# Isle Royale



## dallasdog (Nov 17, 2009)

Hello, Im thinking about a 3 or 4 day trip out there this summer. I want to make sure i do all my reading before i go. is there any good websites i should look into or any good books? i have been to all the obvious sites (.gov and the lodge) i was thinking about hiking 2 days and staying at the lodge one night with a canoe. I know this is not a long time but its all i got off for work, is there any must see sights i can get to in this little time? any suggestions on trail routes. any help would be great (pictures welcome too!) thanks in advance


----------



## Ephemeroptera (Oct 19, 2009)

Everyone has likely has a different favorite, but mine's Dufresne's book. Here it is on Amazon. Bonus: many public libraries have copies too.

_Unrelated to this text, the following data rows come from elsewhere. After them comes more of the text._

(* ===== verification/MonitorWitnesses.v ===== *)
(** Concrete inputs for the theorems about the event monitor: a client of Horizon that only keeps the list of
    its open streams. *)
From S2P Require Import Prelude Async Json JsonParse Repository StellarTypes StellarConsumers StellarEvents WebhookDelivery StellarMonitor StellarMonitorFacts Witnesses.
Open Scope Z_scope.

#[local] Existing Instance sample_clock.
#[local] Existing Instance sample_crypto.
#[local] Existing Instance mem_event_table.
#[local] Existing Instance mem_consumer_table.
#[local] Existing Instance live_network.
#[local] Instance one_quotient : FloatText := λ _ _, "0.05".

(** A new handle is one more than the greatest. *)
Definition next_handle (h : list (nat * StreamKind.t)) : nat := S (foldr Nat.max 0%nat h.*1).
#[local] Instance list_horizon : Horizon (list (nat * StreamKind.t)) := {|
  serverURL := "https://horizon-testnet.stellar.org";
  latest_ledgers _ := Return [1000];
  stream_open k h := (Return (next_handle h), h ++ [(next_handle h, k)]);
  stream_close n h := (Return tt, filter (λ s, s.1 ≠ n) h);
  open_streams h := h |}.
Lemma handles_below (l : list nat) n : n ∈ l → (n ≤ foldr Nat.max 0 l)%nat.
Proof. induction l as [|m l IH]; [by intros ?%elem_of_nil|]. intros [->|H]%elem_of_cons; cbn; [lia|]. specialize (IH H). lia. Qed.
#[local] Instance list_horizon_laws : HorizonLaws (list (nat * StreamKind.t)).
Proof.
  split.
  - intros k h. do 2 eexists. split; [reflexivity|]. split; [|done]. intros Hin%handles_below. cbn in Hin. unfold next_handle in Hin. lia.
  - intros n h. by eexists.
Qed.

Abbreviation SampleWatch := (Watch (gmap string StellarEvent) (gmap string WebhookConsumer) (list (nat * StreamKind.t))).
Definition watch_off : SampleWatch := mkWatch (stellar_with []) [] None None false 0 [].

Lemma watch_off_ok : watch_ok watch_off.
Proof. split; [by intros _ []|]. split; [done|apply NoDup_nil_2]. Qed.

Definition a_payment (attr : option TransactionAttr) : HorizonPaymentOperation :=
  mkHorizonPaymentOperation "2024-02-29T23:59:59Z" "hash" "native" None None "GA" "GB" "12.5000000" attr.
Definition an_attr : TransactionAttr := mkTransactionAttr 1001 None None.

Lemma monitor_watches_once_witness :
  once (on_events [Start; Stop; PaymentMessage (a_payment (Some an_attr)); Start; Start] watch_off).
Proof.
  apply (monitor_watches_once watch_off [Start; Stop; PaymentMessage (a_payment (Some an_attr)); Start; Start]).
  - reflexivity.
  - intros []; reflexivity.
  - reflexivity.
  - reflexivity.
Defined.
Example two_streams :
  streams (on_events [Start; Stop; PaymentMessage (a_payment (Some an_attr)); Start; Start] watch_off) = [(1%nat, StreamKind.PAYMENTS); (2%nat, StreamKind.OFFERS)].
Proof. vm_compute. reflexivity. Qed.

(** The stream of payments reports an error, and its timer fires: two streams of payments are open then. *)
Definition watch_restarting : SampleWatch := on_events [Start; StreamError StreamKind.PAYMENTS] watch_off.
Lemma restarted_stream_stays_open_witness : ∃ n, field StreamKind.PAYMENTS watch_restarting = Some n ∧
  (n, StreamKind.PAYMENTS) ∈ streams (on_events [Stop] (on_event (Restart 0) watch_restarting)).
Proof.
  destruct (restarted_stream_stays_open watch_restarting 0 StreamKind.PAYMENTS) as (n & n' & Hn & _ & _ & Hstays).
  - exact (ok_events _ _ watch_off_ok).
  - vm_compute. reflexivity.
  - vm_compute. reflexivity.
  - exists n. split; [exact Hn|exact (Hstays [Stop])].
Defined.
Example stream_left_open : streams (on_events [Restart 0; Stop] watch_restarting) = [(1%nat, StreamKind.PAYMENTS)].
Proof. vm_compute. reflexivity. Qed.

Lemma stop_during_start_witness : ∃ w',
  rtc pool_step ([startMonitoring_task; atomic stopMonitoring], watch_off) ([Done (Return tt); Done (Return tt)], w') ∧
  isMonitoring w' = false ∧ length (streams w') = 2%nat.
Proof.
  destruct (stop_during_start watch_off 1000 []) as (w' & n & m & Hsteps & Hoff & Hs & _).
  - reflexivity.
  - intros []; reflexivity.
  - reflexivity.
  - exists w'. split; [exact Hsteps|]. split; [exact Hoff|]. rewrite Hs. reflexivity.
Defined.

(** Horizon sends no transaction unless it is asked to: such a payment leaves no trace but a line in the log. *)
Example payment_without_transaction : events (handlePaymentEvent (a_payment None) (stellar_with [])).2 = events (stellar_with []).
Proof. reflexivity. Qed.
Example offer_types : determineOfferType (mkHorizonManageOfferOperation "manage_sell_offer" "GA" "" "" (Some "7") "0.0000000" "1" "native" None None "native" None None None) = "delete"
  ∧ parses_to_zero "10" = false ∧ parses_to_zero "-0.00e5" = true ∧ parses_to_zero "" = false.
Proof. vm_compute. done. Qed.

[ame="http://www.amazon.com/Isle-Royale-National-Park-Trails/dp/0898867924"]Amazon.com: Isle Royale National Park: Foot Trails & Water Routes (3rd edition) (9780898867923): Jim Dufresne: [email protected]@[email protected]@http://ecx.images-amazon.com/images/I/410F%2B8U%[email protected]@[email protected]@410F%2B8U%2BonL[/ame]

I like the trails on the Windigo end (Minong Ridge and Feldtman Lake) best, but if you go in season there is also the water ferry you can use to extend your two days to more parts of the island.

Mark


----------



## bankerman (Oct 5, 2006)

I've hiked Royale several times. Best trip was a fly-in to Windigo visitor center and hike up Minong Trail then across to Moskey Basin and up to Rock Harbor Lodge to spend last night there (8 days total!). Took my wife and the lodge was a welcome luxury for her!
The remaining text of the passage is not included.